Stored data
────────────────

Lemma play_with_ipc_without_executable_witness :
  let w := desktop_world_without_mpv in
  which w "mpv" = None
  /\ M.exec (play_with_ipc w (init w plain_config)
               (plain_request "http://h/v.mp4" false) "/tmp/mpv.sock")
     = (Ok (mkPopen 4242),
        [ SubprocessPopen
            [ None; Some "--input-ipc-server=/tmp/mpv.sock"; Some "--idle=yes";
              Some "--force-window=yes";
              Some "--config-dir=/home/u/.config/mpv"; Some "http://h/v.mp4" ]
            (get_clean_env w) ]).
Proof.
  split; [reflexivity|].
  apply (proj1 (@play_with_ipc_spawns_without_executable
                  desktop_world_without_mpv plain_config
                  (plain_request "http://h/v.mp4" false) "/tmp/mpv.sock" []
                  eq_refl)).
Defined.

Lemma play_desktop_torrent_witness :
  let p := plain_request sample_magnet false in
  M.exec (play torrent_link_pattern youtube_pattern desktop_world
            (init desktop_world plain_config) p)
  = (Ok (mkPlayerResult "7" None None),
     [ SubprocessRun
         [ Some "/usr/bin/webtorrent"; Some sample_magnet; Some "--mpv" ]
         false (get_clean_env desktop_world) ])
  /\ M.exec (play torrent_link_pattern youtube_pattern desktop_world
               (init desktop_world (mkMpvConfig (Some "--fs,--mute") None)) p)
     = (Ok (mkPlayerResult "7" None None),
        [ SubprocessRun
            [ Some "/usr/bin/webtorrent"; Some sample_magnet;
              Some "--mpv"; Some "--player-args"; Some "--fs"; Some "--mute" ]
            false (get_clean_env desktop_world) ])
  /\ M.exec (play torrent_link_pattern youtube_pattern
               desktop_world_without_tools
               (init desktop_world_without_tools plain_config) p)
     = (Raise (ViuError "Please install webtorrent-cli"), []).
Proof.
  split; [|split].
  - apply (@play_desktop_torrent torrent_link_pattern youtube_pattern
             desktop_world (init desktop_world plain_config)
             (plain_request sample_magnet false) []);
      reflexivity.
  - apply (@play_desktop_torrent torrent_link_pattern youtube_pattern
             desktop_world
             (init desktop_world (mkMpvConfig (Some "--fs,--mute") None))
             (plain_request sample_magnet false) []);
      reflexivity.
  - apply (@play_desktop_torrent torrent_link_pattern youtube_pattern
             desktop_world_without_tools
             (init desktop_world_without_tools plain_config)
             (plain_request sample_magnet false) []);
      reflexivity.
Defined.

────────────────

PROBLEM TO SOLVE
Wherever the string "mkPlayerResult" appears in the data above, copy the line it sits in.

OUTPUT OF THE TASK
  = (Ok (mkPlayerResult "7" None None),
     = (Ok (mkPlayerResult "7" None None),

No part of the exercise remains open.